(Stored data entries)
::::

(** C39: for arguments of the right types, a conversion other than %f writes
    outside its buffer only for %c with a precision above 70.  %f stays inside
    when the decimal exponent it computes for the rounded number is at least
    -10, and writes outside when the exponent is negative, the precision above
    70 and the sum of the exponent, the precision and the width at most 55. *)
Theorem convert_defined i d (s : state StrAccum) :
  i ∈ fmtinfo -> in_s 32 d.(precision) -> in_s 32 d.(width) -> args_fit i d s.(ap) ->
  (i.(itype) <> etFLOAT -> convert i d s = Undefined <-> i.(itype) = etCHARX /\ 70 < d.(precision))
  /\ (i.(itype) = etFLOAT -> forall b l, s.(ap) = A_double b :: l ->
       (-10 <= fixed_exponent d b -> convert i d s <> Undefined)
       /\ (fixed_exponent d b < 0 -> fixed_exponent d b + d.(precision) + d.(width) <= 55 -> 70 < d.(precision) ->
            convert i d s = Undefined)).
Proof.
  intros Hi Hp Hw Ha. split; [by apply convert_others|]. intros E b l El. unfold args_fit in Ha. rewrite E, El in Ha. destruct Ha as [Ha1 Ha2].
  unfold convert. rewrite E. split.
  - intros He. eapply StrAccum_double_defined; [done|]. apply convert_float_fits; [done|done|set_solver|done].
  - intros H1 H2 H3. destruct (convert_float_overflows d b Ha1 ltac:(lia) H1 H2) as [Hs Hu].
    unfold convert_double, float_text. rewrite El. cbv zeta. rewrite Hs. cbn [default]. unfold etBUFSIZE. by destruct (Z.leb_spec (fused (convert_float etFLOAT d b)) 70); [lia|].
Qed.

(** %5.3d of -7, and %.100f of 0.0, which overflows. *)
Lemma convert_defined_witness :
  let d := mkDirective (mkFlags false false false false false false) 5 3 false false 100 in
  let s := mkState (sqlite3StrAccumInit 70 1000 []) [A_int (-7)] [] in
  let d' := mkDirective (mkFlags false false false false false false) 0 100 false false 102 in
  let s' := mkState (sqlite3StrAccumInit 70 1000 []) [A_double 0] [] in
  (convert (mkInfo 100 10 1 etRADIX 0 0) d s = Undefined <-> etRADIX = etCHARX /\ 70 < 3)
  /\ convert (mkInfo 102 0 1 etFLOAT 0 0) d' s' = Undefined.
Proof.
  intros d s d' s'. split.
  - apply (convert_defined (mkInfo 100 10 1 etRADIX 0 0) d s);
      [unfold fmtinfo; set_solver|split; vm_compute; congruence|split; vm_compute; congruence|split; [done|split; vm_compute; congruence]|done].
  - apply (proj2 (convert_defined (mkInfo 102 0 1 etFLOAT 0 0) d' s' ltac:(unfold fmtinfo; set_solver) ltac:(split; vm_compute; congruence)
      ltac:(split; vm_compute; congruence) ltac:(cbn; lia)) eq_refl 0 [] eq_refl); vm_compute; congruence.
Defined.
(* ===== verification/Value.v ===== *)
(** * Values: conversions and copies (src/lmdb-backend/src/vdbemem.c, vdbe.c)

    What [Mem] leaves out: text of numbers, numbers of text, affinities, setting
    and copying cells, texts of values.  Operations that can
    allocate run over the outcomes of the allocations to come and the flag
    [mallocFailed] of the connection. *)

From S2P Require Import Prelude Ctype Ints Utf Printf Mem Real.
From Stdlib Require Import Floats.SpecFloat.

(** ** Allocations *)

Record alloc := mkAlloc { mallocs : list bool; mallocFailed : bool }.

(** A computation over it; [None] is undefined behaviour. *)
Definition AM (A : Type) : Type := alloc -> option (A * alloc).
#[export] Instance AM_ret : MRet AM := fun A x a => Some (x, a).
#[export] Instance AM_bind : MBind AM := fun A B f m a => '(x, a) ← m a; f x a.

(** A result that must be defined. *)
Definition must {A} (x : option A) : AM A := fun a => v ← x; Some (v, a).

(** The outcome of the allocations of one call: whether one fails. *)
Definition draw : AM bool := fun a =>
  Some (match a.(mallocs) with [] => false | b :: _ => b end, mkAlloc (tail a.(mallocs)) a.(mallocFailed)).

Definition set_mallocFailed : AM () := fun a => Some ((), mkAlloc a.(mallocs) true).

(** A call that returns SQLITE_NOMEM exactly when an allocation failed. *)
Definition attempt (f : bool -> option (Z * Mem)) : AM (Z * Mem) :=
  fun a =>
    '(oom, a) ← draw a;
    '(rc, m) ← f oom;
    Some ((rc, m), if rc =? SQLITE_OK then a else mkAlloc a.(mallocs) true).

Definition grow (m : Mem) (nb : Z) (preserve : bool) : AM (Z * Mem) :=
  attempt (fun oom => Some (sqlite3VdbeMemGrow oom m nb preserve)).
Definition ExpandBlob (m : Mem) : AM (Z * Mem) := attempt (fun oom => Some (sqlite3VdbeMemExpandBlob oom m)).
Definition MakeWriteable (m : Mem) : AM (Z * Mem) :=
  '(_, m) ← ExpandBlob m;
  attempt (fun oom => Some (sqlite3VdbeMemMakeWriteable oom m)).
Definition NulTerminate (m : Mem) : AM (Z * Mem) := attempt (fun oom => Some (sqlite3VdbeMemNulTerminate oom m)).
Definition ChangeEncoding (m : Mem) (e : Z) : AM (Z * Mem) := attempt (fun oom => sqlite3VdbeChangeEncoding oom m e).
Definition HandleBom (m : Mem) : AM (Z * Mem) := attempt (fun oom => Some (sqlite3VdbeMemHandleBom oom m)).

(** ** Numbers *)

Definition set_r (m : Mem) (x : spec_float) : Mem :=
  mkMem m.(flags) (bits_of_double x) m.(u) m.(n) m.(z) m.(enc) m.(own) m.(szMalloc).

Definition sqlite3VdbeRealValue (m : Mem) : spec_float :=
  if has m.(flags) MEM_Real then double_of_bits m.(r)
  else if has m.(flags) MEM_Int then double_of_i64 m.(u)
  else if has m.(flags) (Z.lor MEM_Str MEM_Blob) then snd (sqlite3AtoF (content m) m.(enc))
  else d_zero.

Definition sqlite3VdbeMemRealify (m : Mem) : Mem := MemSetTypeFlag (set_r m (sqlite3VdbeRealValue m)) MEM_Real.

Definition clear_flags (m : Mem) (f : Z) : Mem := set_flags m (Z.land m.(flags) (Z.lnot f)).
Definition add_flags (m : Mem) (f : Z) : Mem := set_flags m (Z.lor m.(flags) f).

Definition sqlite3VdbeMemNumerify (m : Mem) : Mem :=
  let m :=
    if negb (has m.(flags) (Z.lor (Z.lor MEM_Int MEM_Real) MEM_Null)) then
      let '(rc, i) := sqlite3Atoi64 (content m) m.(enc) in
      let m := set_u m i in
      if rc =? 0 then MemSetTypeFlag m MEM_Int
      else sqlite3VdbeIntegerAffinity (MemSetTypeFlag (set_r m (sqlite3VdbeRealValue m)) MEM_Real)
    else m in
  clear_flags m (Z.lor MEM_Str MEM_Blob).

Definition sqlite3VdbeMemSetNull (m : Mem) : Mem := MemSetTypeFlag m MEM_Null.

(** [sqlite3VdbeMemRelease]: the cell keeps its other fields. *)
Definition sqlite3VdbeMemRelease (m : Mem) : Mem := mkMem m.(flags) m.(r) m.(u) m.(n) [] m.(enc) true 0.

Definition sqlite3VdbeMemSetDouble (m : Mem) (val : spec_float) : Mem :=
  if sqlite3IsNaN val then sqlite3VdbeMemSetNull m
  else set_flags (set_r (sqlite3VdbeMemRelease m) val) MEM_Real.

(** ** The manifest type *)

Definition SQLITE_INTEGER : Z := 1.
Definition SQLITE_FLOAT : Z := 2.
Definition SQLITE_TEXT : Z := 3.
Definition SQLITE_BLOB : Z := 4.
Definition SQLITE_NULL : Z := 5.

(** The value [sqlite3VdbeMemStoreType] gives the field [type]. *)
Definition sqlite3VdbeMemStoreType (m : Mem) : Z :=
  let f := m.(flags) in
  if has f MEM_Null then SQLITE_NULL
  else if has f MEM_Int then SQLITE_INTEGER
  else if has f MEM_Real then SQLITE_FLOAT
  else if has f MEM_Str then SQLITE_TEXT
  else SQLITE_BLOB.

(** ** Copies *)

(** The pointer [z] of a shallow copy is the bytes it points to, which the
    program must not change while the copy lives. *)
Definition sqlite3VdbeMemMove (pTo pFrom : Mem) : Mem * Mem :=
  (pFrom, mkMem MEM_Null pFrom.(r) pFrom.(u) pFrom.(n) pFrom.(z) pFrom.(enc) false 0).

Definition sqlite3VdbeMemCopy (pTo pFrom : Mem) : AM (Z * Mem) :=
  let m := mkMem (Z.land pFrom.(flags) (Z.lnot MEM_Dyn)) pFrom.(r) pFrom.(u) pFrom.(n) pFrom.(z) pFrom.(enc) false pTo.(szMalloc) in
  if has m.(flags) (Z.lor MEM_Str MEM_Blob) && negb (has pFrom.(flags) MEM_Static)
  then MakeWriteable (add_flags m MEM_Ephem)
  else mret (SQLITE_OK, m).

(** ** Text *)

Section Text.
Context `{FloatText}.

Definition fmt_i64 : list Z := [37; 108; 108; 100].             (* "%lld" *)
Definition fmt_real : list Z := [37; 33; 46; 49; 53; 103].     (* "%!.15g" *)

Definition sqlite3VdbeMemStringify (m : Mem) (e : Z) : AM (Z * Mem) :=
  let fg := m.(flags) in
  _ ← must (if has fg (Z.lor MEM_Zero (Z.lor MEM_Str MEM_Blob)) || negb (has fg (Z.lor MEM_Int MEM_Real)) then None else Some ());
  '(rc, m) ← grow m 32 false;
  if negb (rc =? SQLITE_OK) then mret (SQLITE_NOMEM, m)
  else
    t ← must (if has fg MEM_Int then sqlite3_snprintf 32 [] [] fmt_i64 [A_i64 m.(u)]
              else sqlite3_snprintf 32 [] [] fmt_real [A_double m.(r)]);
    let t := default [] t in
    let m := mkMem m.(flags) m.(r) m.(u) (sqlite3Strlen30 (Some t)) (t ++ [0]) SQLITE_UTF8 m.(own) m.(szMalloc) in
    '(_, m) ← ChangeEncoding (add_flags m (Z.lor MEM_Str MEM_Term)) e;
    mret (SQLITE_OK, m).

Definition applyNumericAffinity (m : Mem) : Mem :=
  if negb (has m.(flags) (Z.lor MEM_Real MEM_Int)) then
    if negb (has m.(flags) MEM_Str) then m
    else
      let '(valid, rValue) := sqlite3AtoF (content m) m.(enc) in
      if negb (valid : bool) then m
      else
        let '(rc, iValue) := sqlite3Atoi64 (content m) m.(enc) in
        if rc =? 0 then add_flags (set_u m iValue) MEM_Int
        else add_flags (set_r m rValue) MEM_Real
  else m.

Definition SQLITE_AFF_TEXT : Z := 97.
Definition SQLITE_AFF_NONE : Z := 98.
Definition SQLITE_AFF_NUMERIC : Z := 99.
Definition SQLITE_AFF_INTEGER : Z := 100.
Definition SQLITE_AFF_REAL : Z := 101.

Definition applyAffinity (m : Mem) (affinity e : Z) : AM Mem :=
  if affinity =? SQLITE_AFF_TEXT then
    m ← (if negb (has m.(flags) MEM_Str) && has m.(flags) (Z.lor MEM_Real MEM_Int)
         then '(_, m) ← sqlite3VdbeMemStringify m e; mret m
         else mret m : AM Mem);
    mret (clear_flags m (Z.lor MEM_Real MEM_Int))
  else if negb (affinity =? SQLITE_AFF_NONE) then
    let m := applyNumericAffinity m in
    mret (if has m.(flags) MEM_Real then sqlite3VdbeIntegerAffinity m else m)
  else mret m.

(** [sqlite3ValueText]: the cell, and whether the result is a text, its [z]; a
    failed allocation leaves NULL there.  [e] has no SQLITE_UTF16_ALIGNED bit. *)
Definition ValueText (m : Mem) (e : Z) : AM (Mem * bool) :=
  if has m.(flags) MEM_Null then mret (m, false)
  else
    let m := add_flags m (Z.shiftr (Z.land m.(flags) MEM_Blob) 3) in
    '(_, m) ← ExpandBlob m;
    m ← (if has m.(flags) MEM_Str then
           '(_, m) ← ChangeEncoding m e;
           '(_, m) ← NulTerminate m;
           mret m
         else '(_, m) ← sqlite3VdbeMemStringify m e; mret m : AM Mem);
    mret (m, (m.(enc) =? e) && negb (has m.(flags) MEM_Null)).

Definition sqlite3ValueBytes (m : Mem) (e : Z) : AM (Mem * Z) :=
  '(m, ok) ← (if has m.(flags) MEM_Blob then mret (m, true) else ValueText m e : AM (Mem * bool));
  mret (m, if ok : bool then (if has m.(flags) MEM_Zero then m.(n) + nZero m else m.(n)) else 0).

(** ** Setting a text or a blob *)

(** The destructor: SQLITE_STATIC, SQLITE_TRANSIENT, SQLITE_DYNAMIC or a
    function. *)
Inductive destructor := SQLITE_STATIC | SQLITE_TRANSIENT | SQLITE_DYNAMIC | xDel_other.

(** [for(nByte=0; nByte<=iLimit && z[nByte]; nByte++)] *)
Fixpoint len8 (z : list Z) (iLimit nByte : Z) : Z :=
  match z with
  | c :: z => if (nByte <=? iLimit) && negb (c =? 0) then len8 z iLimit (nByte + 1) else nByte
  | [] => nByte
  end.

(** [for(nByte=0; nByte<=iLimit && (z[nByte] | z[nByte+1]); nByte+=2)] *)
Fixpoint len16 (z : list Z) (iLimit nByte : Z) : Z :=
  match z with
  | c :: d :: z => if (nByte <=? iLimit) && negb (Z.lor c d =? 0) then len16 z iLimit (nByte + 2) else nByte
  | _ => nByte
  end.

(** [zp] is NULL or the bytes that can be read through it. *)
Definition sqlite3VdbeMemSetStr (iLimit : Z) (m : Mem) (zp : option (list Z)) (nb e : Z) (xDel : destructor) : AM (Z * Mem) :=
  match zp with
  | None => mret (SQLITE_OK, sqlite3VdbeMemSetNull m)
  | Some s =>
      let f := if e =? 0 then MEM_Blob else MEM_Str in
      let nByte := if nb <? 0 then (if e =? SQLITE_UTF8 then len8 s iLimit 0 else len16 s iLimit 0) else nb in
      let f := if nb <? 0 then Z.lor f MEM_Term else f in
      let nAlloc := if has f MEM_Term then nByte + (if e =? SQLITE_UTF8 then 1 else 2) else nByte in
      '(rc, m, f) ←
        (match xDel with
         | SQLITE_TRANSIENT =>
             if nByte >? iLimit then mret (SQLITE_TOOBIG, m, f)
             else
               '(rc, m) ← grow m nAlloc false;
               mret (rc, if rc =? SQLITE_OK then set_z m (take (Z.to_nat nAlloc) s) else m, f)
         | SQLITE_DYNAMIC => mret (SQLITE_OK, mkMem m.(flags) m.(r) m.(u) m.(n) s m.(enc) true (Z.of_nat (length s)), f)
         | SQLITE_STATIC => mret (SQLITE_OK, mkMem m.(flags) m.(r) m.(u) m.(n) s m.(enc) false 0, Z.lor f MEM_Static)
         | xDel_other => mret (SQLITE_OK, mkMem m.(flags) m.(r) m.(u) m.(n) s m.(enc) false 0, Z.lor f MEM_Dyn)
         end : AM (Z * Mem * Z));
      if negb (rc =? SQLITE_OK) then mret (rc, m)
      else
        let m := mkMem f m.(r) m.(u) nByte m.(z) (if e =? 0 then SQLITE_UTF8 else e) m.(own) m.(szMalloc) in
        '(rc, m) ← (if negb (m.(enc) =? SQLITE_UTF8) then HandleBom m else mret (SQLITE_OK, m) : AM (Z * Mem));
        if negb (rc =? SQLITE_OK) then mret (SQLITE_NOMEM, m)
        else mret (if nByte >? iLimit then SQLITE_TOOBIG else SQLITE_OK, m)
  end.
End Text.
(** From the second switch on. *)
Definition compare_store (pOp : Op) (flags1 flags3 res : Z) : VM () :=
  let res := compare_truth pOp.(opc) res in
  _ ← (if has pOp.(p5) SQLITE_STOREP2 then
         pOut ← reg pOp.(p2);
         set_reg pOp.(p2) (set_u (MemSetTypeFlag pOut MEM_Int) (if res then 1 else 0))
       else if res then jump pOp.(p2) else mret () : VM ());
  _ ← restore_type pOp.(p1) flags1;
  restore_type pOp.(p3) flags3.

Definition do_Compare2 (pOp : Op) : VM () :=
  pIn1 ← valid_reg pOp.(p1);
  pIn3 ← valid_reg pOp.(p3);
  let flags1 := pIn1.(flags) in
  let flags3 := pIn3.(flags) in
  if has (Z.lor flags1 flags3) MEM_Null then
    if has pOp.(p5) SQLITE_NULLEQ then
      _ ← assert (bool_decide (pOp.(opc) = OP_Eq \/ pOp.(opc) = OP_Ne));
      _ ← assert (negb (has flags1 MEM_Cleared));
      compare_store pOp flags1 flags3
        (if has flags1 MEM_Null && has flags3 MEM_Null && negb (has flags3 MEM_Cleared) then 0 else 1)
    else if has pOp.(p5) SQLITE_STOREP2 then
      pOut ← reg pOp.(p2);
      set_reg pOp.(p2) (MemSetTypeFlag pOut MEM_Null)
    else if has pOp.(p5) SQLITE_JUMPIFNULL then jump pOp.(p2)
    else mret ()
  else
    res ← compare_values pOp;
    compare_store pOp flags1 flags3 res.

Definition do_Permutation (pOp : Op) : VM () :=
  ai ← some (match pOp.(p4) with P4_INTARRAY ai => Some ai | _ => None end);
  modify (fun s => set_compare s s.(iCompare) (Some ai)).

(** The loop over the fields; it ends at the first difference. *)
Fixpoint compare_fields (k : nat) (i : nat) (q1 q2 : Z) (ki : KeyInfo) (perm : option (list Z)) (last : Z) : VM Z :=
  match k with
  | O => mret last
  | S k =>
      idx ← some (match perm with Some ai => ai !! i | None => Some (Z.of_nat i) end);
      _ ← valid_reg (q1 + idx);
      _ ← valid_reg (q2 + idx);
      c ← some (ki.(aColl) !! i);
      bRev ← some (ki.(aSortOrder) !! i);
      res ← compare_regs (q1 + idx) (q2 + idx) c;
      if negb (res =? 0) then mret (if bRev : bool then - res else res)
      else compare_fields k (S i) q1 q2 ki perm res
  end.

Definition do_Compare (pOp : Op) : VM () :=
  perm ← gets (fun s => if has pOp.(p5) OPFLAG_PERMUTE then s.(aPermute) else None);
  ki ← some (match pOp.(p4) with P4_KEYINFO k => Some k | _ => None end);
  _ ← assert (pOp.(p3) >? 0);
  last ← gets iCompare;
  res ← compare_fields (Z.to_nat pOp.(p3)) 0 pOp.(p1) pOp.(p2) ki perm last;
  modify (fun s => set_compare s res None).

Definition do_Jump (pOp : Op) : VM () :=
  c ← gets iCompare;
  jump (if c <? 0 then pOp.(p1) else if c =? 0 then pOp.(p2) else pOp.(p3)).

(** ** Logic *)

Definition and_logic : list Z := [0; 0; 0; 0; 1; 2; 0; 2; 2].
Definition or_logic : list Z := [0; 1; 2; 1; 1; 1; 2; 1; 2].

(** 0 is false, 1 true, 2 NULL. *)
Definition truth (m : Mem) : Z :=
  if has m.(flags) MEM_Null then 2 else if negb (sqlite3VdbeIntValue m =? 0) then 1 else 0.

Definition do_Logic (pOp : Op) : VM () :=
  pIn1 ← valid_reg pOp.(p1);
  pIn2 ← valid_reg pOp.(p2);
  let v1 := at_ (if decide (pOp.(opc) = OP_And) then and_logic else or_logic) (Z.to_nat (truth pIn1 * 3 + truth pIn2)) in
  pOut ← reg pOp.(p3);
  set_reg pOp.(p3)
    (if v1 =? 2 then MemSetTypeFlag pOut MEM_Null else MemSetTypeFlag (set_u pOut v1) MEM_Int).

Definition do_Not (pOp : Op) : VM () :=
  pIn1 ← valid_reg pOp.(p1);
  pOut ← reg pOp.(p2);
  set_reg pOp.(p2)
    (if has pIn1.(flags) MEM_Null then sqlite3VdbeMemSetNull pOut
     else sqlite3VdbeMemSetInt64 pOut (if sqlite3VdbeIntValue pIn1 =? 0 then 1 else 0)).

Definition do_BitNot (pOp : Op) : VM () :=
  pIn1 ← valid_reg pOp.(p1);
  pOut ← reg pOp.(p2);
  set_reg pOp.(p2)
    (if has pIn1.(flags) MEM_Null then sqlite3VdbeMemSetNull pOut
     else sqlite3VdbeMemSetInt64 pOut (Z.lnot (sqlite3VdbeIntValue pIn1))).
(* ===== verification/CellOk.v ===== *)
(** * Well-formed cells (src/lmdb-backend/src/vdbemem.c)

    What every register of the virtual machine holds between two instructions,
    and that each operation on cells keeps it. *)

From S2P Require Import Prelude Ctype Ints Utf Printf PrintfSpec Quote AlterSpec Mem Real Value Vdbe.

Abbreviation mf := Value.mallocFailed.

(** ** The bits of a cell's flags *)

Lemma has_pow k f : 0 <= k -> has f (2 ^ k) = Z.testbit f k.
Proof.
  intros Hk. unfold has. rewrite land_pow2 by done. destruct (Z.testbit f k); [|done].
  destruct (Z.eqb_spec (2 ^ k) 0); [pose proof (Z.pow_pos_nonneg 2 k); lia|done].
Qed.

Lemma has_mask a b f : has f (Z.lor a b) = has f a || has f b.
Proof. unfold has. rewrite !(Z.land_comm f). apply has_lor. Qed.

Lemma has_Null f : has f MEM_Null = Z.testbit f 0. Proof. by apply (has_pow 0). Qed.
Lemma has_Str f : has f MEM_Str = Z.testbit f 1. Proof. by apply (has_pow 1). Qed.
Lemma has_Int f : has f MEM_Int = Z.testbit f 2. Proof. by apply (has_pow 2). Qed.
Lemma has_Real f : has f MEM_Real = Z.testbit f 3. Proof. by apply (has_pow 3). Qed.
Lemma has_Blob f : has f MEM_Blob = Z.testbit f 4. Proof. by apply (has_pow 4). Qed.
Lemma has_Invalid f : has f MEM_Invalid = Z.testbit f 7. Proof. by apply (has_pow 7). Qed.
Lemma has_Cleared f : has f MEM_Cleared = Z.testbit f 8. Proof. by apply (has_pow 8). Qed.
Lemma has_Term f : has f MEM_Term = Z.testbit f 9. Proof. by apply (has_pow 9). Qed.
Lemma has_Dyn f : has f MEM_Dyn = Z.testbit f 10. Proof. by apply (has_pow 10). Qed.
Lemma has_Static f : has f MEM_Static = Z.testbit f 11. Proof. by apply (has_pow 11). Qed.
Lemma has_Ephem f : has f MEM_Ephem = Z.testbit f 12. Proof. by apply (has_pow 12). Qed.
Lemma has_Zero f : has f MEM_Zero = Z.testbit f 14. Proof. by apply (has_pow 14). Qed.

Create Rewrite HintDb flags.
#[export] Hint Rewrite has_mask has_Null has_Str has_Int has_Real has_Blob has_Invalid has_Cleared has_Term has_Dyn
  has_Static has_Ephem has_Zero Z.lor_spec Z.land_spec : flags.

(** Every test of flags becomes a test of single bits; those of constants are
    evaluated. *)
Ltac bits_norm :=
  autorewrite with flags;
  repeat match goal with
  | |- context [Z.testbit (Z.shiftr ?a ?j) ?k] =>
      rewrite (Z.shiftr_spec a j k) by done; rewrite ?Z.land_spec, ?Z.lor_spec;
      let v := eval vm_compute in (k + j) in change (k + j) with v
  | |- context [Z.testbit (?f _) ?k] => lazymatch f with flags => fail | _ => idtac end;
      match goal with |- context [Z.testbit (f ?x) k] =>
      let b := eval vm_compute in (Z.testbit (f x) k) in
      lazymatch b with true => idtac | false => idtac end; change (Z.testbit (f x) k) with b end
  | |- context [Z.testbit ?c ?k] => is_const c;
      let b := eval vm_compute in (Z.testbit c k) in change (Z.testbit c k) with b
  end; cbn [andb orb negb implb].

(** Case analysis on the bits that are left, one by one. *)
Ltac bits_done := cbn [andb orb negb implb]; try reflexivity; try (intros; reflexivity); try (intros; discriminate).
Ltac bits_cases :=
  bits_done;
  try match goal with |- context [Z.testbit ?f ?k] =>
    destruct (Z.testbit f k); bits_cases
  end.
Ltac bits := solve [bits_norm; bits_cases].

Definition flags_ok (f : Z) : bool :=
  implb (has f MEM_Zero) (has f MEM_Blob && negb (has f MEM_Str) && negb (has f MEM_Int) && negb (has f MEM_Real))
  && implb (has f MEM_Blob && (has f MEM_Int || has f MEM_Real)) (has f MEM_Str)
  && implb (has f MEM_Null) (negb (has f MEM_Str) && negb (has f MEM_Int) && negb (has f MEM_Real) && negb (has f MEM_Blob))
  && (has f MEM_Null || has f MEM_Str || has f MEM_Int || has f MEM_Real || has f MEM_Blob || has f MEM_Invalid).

::::

WORK REQUEST
In the data above, start at the line that has "From S2P Require Import Prelude Ctype Ints Utf Printf Mem", stop after the line that has "Definition set_mallocFailed : AM", and print every line in between exactly as it stands.

OUTPUT BELOW
From S2P Require Import Prelude Ctype Ints Utf Printf Mem Real.
From Stdlib Require Import Floats.SpecFloat.

(** ** Allocations *)

Record alloc := mkAlloc { mallocs : list bool; mallocFailed : bool }.

(** A computation over it; [None] is undefined behaviour. *)
Definition AM (A : Type) : Type := alloc -> option (A * alloc).
#[export] Instance AM_ret : MRet AM := fun A x a => Some (x, a).
#[export] Instance AM_bind : MBind AM := fun A B f m a => '(x, a) ← m a; f x a.

(** A result that must be defined. *)
Definition must {A} (x : option A) : AM A := fun a => v ← x; Some (v, a).

(** The outcome of the allocations of one call: whether one fails. *)
Definition draw : AM bool := fun a =>
  Some (match a.(mallocs) with [] => false | b :: _ => b end, mkAlloc (tail a.(mallocs)) a.(mallocFailed)).

Definition set_mallocFailed : AM () := fun a => Some ((), mkAlloc a.(mallocs) true).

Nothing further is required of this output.